Flipping the Narrative on Obstructionism


For years, the sheer extremity of Republican obstructionism in the House of Representatives has been major news. President Obama has been forced to deal with opponents in the House since the midterms in 2010. However, he has had the comfort of a Democratic Senate throughout his presidency. Unfortunately for the president, this is no longer the case. For years the popular narrative of the relationship between Obama and the House has been one of obstructionism on the part of Republicans. With the GOP taking complete control of Congress on Tuesday, the tables have turned. The Democrats’ loss of Senate control completely flips the narrative of obstructionism.

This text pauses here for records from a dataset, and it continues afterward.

Lemma bye_reg env s from :
  ns_ok s ->
  let s1 := snd (ctrl_cmd_bye env s from) in
  same_rest s s1 /\
  ((forall n p, reg s1 n p = if n =? sq_node from then None else reg s n p) \/
   (e_node_alloc env (sq_node from) = false /\ s1 = s /\ forall p, reg s (sq_node from) p = None)).
Proof.
  intros Hs. cbv zeta. unfold ctrl_cmd_bye. set (k := sq_node from).
  pose proof (node_get_ok env s k Hs) as N. destruct (node_get env s k) as [b s1] eqn:G.
  destruct N as (N1 & N2 & _ & N4 & N5 & _ & N7). destruct b; cbn [negb snd].
  2: { unfold node_get in G. destruct (xa_load (nodes s) k) eqn:E; [done|]. destruct (e_node_alloc env k); [done|].
       injection G as <-. split; [done|]. right. split; [done|]. split; [done|]. intros p. unfold reg, servers_of. by rewrite E. }
  destruct (del_servers_ok env k (servers_of s1 k) s1 N1) as (D1 & D2 & D3). cbv zeta in *.
  set (s2 := del_servers env s1 k (servers_of s1 k)) in *. clearbody s2.
  destruct (tell_local_ok env s2 (mk_pkt QRTR_TYPE_BYE k 0 0 0) D1) as (_ & M2 & M4 & _). cbv zeta in *.
  split; [apply (same_rest_trans s s2); [apply (same_rest_trans s s1); [by split|done]|done]|]. left. intros n p.
  rewrite M4, D3, N2. rewrite (Z.eqb_sym n k). destruct (Z.eqb_spec k n) as [<-|]; cbn [andb]; [|done].
  case_bool_decide as Hin; [done|]. destruct (reg s k p) as [srv|] eqn:E; [|done]. exfalso. apply Hin.
  rewrite <- N2 in E. destruct (reg_ok _ _ _ _ N1 E) as (_ & <- & _).
  apply (list_elem_of_fmap_2 (fun iv => srv_port (snd iv)) _ (srv_port srv, srv)).
  apply xa_elem_load; [by apply servers_sorted|done].
Qed.

(** ** Properties *)

(** C40. The registry stays well formed. Whatever bytes the worker receives,
    from whatever senders and with whatever failures of allocation and
    sending, every entry sits under its own node and port, has a nonzero
    service and port, and no index occurs twice; and the service id asked for
    by address is that of the registered server. *)
Theorem registry_invariant (env : ns_env) (node : Z) (msgs : list (sockaddr_qrtr * list Z * ns_env)) :
  Forall (fun m => Forall (fun x => 0 <= x < 256) (snd (fst m))) msgs ->
  let s := qrtr_ns_worker (snd (qrtr_ns_init env node)) msgs in
  ns_ok s /\ local_node s = node /\
  forall n p, qrtr_get_service_id s n p = match reg s n p with Some srv => srv_service srv | None => - EINVAL end.
Proof.
  intros Hm. cbv zeta. unfold qrtr_ns_worker. set (s0 := snd (qrtr_ns_init env node)).
  assert (ns_ok s0 /\ local_node s0 = node) as [H0 L0].
  { unfold s0, qrtr_ns_init, say_hello. rewrite kernel_sendmsg_eq. split; [|done]. split; [constructor|done]. }
  destruct (worker_loop_ok msgs s0 (fun _ => 0) H0 ltac:(intros a; lia) Hm) as [H1 L1].
  split; [done|]. split; [congruence|]. intros n p. by apply service_id_reg.
Qed.

(** A run of the switch over packets. *)
Fixpoint handle_all (env : ns_env) (s : qrtr_ns) (msgs : list (sockaddr_qrtr * qrtr_ctrl_pkt)) : qrtr_ns :=
  match msgs with
  | [] => s
  | (sq, p) :: msgs' => handle_all env (snd (handle_pkt env s sq p)) msgs'
  end.
(** The destination: the given address, for which the socket is bound, or the
    connected peer. *)
Definition send_addr (s : Z) (msg : msghdr) : M (result sockaddr_qrtr) :=
  match m_name msg with
  | Some a =>
      if negb (addr_ok a) then mret (Err (- EINVAL))
      else
        rc <-- qrtr_autobind s ;;;
        mret (if truth rc then Err rc else Ok (ma_sq a))
  | None =>
      x <-- get_sock s ;;;
      mret (if sk_established x then Ok (peer x) else Err (- ENOTCONN))
  end.

(** The way to the destination, with the state of the socket that follows from
    it. *)
Definition send_route (s : Z) (addr : sockaddr_qrtr) : M (result route) :=
  x <-- get_sock s ;;;
  local <-- gets q_local_nid ;;;
  if sq_node addr =? QRTR_NODE_BCAST then
    if negb (sq_port addr =? QRTR_PORT_CTRL) && negb (local =? QRTR_NODE_BCAST) then mret (Err (- ENOTCONN))
    else mret (Ok RBcast)
  else if sq_node addr =? sq_node (us x) then mret (Ok RLocal)
  else
    node <-- qrtr_node_lookup (sq_node addr) ;;;
    match node with
    | None => mret (Err (- ECONNRESET))
    | Some n =>
        y <-- get_node n ;;;
        (if (QRTR_STATE_INIT <? state x) && negb (u32 (state x) =? n_nid y)
         then upd_sock s (fun x => x <| state := QRTR_STATE_MULTI |>)
         else if state x =? QRTR_STATE_INIT then upd_sock s (fun x => x <| state := s32 (n_nid y) |>)
         else mret tt) ;;;
        mret (Ok (RNode n))
    end.

(** A new server is announced only to nodes it must be forwarded to; whether the
    packet is dropped. *)
Definition drop_server (r : route) (skb : sk_buff) : M bool :=
  srv_node <-- qrtr_node_lookup (pkt_word 3 (copy_ctrl_pkt skb (e_uninit env 20))) ;;;
  sv <-- node_view srv_node ;;;
  dv <-- node_view (route_node r) ;;;
  qrtr_node_release srv_node ;;;
  mret (negb (qrtr_must_forward sv dv QRTR_TYPE_NEW_SERVER)).

(** From the buffer to the result. *)
Definition send_packet (s : Z) (msg : msghdr) (addr : sockaddr_qrtr) (r : route) : M Z :=
  let len := Z.of_nat (length (m_data msg)) in
  o <-- qrtr_sock_alloc_skb_send s len ;;;
  match o with
  | None => mret (- ENOMEM)
  | Some skb =>
      if truth (m_copy msg) then kfree_skb skb ;;; mret (m_copy msg)
      else
        let skb := skb <| skb_bytes := m_data msg ++ drop (length (m_data msg)) (skb_bytes skb) |> in
        x <-- get_sock s ;;;
        let ctrl := (sq_port (us x) =? QRTR_PORT_CTRL) || (sq_port addr =? QRTR_PORT_CTRL) in
        if ctrl && (len <? 4) then kfree_skb skb ;;; mret (- EINVAL)
        else
          let type := if ctrl then pkt_word 0 (skb_bytes skb) else QRTR_TYPE_DATA in
          dropped <-- (if (sq_port addr =? QRTR_PORT_CTRL) && (type =? QRTR_TYPE_NEW_SERVER)
                       then upd_sock s (fun x => x <| state := QRTR_STATE_MULTI |>) ;;; drop_server r skb
                       else mret false) ;;;
          if dropped : bool then kfree_skb skb ;;; mret 0
          else
            x <-- get_sock s ;;;
            rc <-- enqueue_fn r skb type (us x) addr (truth (Z.land (m_flags msg) MSG_DONTWAIT)) ;;;
            mret (if 0 <=? rc then len else rc)
  end.

Definition qrtr_sendmsg (s : Z) (msg : msghdr) : M Z :=
  if truth (Z.land (m_flags msg) (Z.lnot MSG_DONTWAIT)) then mret (- EINVAL)
  else if 65535 <? Z.of_nat (length (m_data msg)) then mret (- EMSGSIZE)
  else
    a <-- send_addr s msg ;;;
    match a with
    | Err rc => mret rc
    | Ok addr =>
        r <-- send_route s addr ;;;
        match r with
        | Err rc => mret rc
        | Ok r =>
            rc <-- send_packet s msg addr r ;;;
            qrtr_node_release (route_node r) ;;;
            mret rc
        end
    end.

(** ** Receiving *)

Definition qrtr_send_resume_tx (cb : qrtr_cb) : M Z :=
  let remote := mk_sq (cb_src_node cb) (cb_src_port cb) in
  let local := mk_sq (cb_dst_node cb) (cb_dst_port cb) in
  node <-- qrtr_node_lookup (sq_node remote) ;;;
  match node with
  | None => mret (- EINVAL)
  | Some n =>
      o <-- qrtr_alloc_ctrl_packet (mk_pkt QRTR_TYPE_RESUME_TX (cb_dst_node cb) (cb_dst_port cb) 0 0) ;;;
      match o with
      | None => qrtr_node_release node ;;; mret (- ENOMEM)
      | Some skb =>
          ret <-- qrtr_node_enqueue n skb QRTR_TYPE_RESUME_TX local remote false ;;;
          qrtr_node_release node ;;; mret ret
      end
  end.

(** [skb_recv_datagram]: a pending error of the socket first; then the head of
    the queue, for which a caller may wait. *)
Definition skb_recv_datagram (s : Z) (dontwait : bool) : M (result sk_buff) :=
  (if dontwait then mret tt
   else wait_until (fun q => match q_socks q !! s with
                             | Some x => truth (sk_err x) || negb (bool_decide (sk_receive_queue x = []))
                             | None => true
                             end)) ;;;
  x <-- get_sock s ;;;
  if truth (sk_err x) then set_sock s (x <| sk_err := 0 |>) ;;; mret (Err (- sk_err x))
  else
    match sk_receive_queue x with
    | [] => mret (Err (- EAGAIN))
    | skb :: rest => set_sock s (x <| sk_receive_queue := rest |>) ;;; mret (Ok skb)
    end.

(** What the caller gets: the bytes, the sender, and whether it was cut. *)
Record received := mk_received { rv_data : list Z; rv_from : sockaddr_qrtr; rv_trunc : bool }.

(** [copy] is the result of copying to the caller. *)
Definition qrtr_recvmsg (s size : Z) (dontwait : bool) (copy : Z) : M (result received) :=
  x <-- get_sock s ;;;
  if sk_zapped x then mret (Err (- EADDRNOTAVAIL))
  else
    r <-- skb_recv_datagram s dontwait ;;;
    match r with
    | Err rc => mret (Err rc)
    | Ok skb =>
        let cb := skb_cb skb in
        let trunc := size <? skb_len skb in
        let copied := if trunc then size else skb_len skb in
        (if truth (cb_confirm_rx cb) then qrtr_send_resume_tx cb ;;; mret tt else mret tt) ;;;
        kfree_skb skb ;;;
        x <-- get_sock s ;;;
        (if (sq_port (us x) =? QRTR_PORT_CTRL) && signal_on_recv x
         then set_sock s (x <| rx_queue_has_space := true |> <| signal_on_recv := false |>)
         else mret tt) ;;;
        mret (if copy <? 0 then Err copy
              else Ok (mk_received (take (Z.to_nat copied) (skb_bytes skb)) (mk_sq (cb_src_node cb) (cb_src_port cb)) trunc))
    end.

(** ** The other socket operations *)

Definition qrtr_connect (s : Z) (a : msg_addr) : M Z :=
  if negb (addr_ok a) then mret (- EINVAL)
  else
    upd_sock s (fun x => x <| sk_established := false |>) ;;;
    rc <-- qrtr_autobind s ;;;
    if truth rc then mret rc
    else upd_sock s (fun x => x <| peer := ma_sq a |> <| sk_established := true |>) ;;; mret 0.

Definition qrtr_getname (s : Z) (want_peer : bool) : M (result sockaddr_qrtr) :=
  x <-- get_sock s ;;;
  mret (if want_peer then if sk_established x then Ok (peer x) else Err (- ENOTCONN) else Ok (us x)).

Definition qrtr_shutdown (s mode : Z) : M Z :=
  let mode := mode + 1 in
  if truth (Z.land mode (Z.lnot 3)) || (mode =? 0) then mret (- EINVAL)
  else upd_sock s (fun x => x <| sk_shutdown := Z.lor (sk_shutdown x) mode |>) ;;; mret 0.

(** The last close of a socket. *)
Definition qrtr_release (s : Z) : M Z :=
  x <-- get_sock s ;;;
  (if sq_port (us x) =? QRTR_PORT_CTRL then
     down_write ;;;
     epts <-- gets q_all_epts ;;;
     for_each epts (fun n => upd_node n (fun x => x <| n_hello_sent := 0 |> <| n_hello_rcvd := 0 |>)) ;;;
     up_write
   else mret tt) ;;;
  upd_sock s (fun x => x <| sk_shutdown := 3 |> <| sk_dead := true |>) ;;;
  x <-- get_sock s ;;;
  (if negb (sk_zapped x) then qrtr_port_remove s else mret tt) ;;;
  x <-- get_sock s ;;;
  for_each (sk_receive_queue x) kfree_skb ;;;
  upd_sock s (fun x => x <| sk_receive_queue := [] |>) ;;;
  sock_put s ;;; mret 0.

Definition SOCK_DGRAM : Z := 2.

Definition qrtr_create (type : Z) : M (result Z) :=
  if negb (type =? SOCK_DGRAM) then mret (Err (- EPROTOTYPE))
  else
    p <-- kmalloc ;;;
    match p with
    | None => mret (Err (- ENOMEM))
    | Some s =>
        local <-- gets q_local_nid ;;;
        set_sock s (mk_sock (mk_sq local 0) (mk_sq 0 0) QRTR_STATE_INIT false false [] 0 false true false 0 1) ;;;
        mret (Ok s)
    end.

(** The first node of the device tree that has a node id. *)
Fixpoint qrtr_update_node_id (nodes : list (option Z)) : M unit :=
  match nodes with
  | [] => mret tt
  | None :: nodes' => qrtr_update_node_id nodes'
  | Some id :: _ => modify (fun q => q <| q_local_nid := id |>)
  end.
End Qrtr.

The Republican House of Representatives have been obsessively preoccupied with obstructing government policy, especially policy associated with President Obama. They’ve blocked a historic number of presidential appointments and filibustered hundreds of bills. Notably, they shut down the government in a last ditch effort to defund Obamacare.  This House has arguably been more obstructive than any other. Republicans can still be just as obstructive as they have been in the past. That capability doesn’t change. However, it is possible that they will no longer be seen as the main perpetrators.

With Republican control of the Senate the public may begin to view Obama as the obstructionist and not the GOP. The Republicans will now be able to get bills to pass through the Senate. These bills will be able to go directly to the president’s desk. Then it will be up to President Obama to veto or sign the bills into law. The president has only used his veto power twice in his entire presidency. Barring the possibility of Republicans and Democrats suddenly deciding to consistently compromise legislatively, it is likely that the president will be forced to use this power more to respond to a new barrage of legislation coming to his desk via Speaker Boehner and Mr. McConnell. If he does, the Republicans may experience firsthand what it’s like to be legislatively obstructed.

Ultimately, the American people will see more of the same. Gridlock is gridlock, no matter who’s causing it, but the flipped script of obstructionism will give the Republicans a much needed boost in image. They will no longer be the party that is preventing the majority from governing. They will become the party that is being prevented from governing by an obstructive president.